Founded in 2025, with a dual base in Stockholm and Zurich, TG3 evolved from the convergence of fintech investment and gaming infrastructure design. From this foundation, the company has focused on addressing the structural issues that have limited integrity in the space. Together with its partners, it is developing a network of companies focused on improving transparency and scalability across the sector with clear benefits to all industry stakeholders.

But building a multipronged collaborative iGaming ecosystem is more complex and timely than simply aligning some of the best Swiss metalworkers from the 19th century (with all due respect to dear Karl).

As TG3's CCO Louise Nylén, whose career spans strategically integrating tech across medtech, fintech, and gaming, explains, building a resilient framework is both a holistic and technical process that takes time, identifying core issues, shaping a strategic vision, and bringing in the right partners to add value.

"Our aim with the ecosystem is to integrate through large parts of the value chain, bringing together companies with clear synergies and thus creating a multiplier effect within the group portfolio," notes Nylén.

Building a Practical Blockchain Ecosystem

To realise the company's current ecosystem, TG3 has assembled a group of partners and portfolio companies across fintech, compliance, and gaming architecture, which all form distinct, functioning yet integrated tools, much like the Swiss Army knife.

Some of the key companies within its expanding portfolio include a Web3 gaming platform, a decentralised liquidity provider, a casino built on openness, provably fair gameplay with instant payouts, and a regulated stablecoin payments solution, among others. Working with the Etherlink blockchain, these entities form a practical framework supporting scalable and accountable systems across the sector.

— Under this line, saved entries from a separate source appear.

(** * calgen: the meeting-date recurrence engine of calgen.py and ical_writer.py

    Shallow embedding of
    - [letter_to_day], [SpecialDate], [duplicated_dates], [iter_meeting_dates]
      and [parse_time] of src/calgen.py,
    - the per-section loop of src/calgen.py (lines 278-346),
    - [ics_date], [ics_datetime], [date_to_rrule] and [recurring_event] of
      src/ical_writer.py.

    A Python [datetime.date] is represented by its proleptic Gregorian
    ordinal ([date.toordinal()]): [cur += one_day] is [+ 1], comparison is
    comparison of ordinals and [date.weekday()] is [(ordinal + 6) mod 7].
    [ymd2ord] and [ord2ymd] transcribe CPython's [_ymd2ord] and [_ord2ymd],
    used to write concrete dates and to render them with [strftime].
    Overflow past [date.max] is not modelled. *)

From Stdlib Require Import ZArith NArith List Bool Lia.
From Stdlib Require Import Strings.String Strings.Ascii.
From Stdlib Require Import Sorting.Sorted.
Import ListNotations.
Open Scope string_scope.
Open Scope Z_scope.

(* ------------------------------------------------------------------ *)
(** ** Dates (CPython datetime internals) *)

Definition is_leap (year : Z) : bool :=
  (year mod 4 =? 0) && ((negb (year mod 100 =? 0)) || (year mod 400 =? 0)).

(** [_DAYS_IN_MONTH] and [_DAYS_BEFORE_MONTH], index 0 unused (-1). *)
Definition DAYS_IN_MONTH : list Z := [-1; 31; 28; 31; 30; 31; 30; 31; 31; 30; 31; 30; 31].
Definition DAYS_BEFORE_MONTH : list Z := [-1; 0; 31; 59; 90; 120; 151; 181; 212; 243; 273; 304; 334].

Definition at_month (tbl : list Z) (m : Z) : Z := nth (Z.to_nat m) tbl (-1).

Definition days_before_year (year : Z) : Z :=
  let y := year - 1 in y * 365 + y / 4 - y / 100 + y / 400.

Definition days_before_month (year month : Z) : Z :=
  at_month DAYS_BEFORE_MONTH month + (if (month >? 2) && is_leap year then 1 else 0).

Definition ymd2ord (year month day : Z) : Z :=
  days_before_year year + days_before_month year month + day.

Definition DI400Y : Z := 146097.
Definition DI100Y : Z := 36524.
Definition DI4Y : Z := 1461.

Given the industry's projected value of more than $770 billion and its rapid digital growth, the opportunity for blockchain to redefine trust and value creation in the space is immense.

According to the company, this truly embodies the concept of GambleFi, the merge between online gambling and blockchain technology, where its principles of oversight and trust are applied, measured, and refined in real conditions.

The Sharpest Tool Yet?

Today, long after crafty Karl corralled a group of Swiss craftsmen to build a better domestic tool for soldiers, his Victorinox has gone on to sell hundreds of millions of Swiss Army knives worldwide, still producing more than ten million last year across 400 models, with some offering as many as 73 functions.

What began as the product of collaboration endures as a masterclass in collective ingenuity, a lesson that still stands today, even in the digital age, where the best innovations are rarely built alone.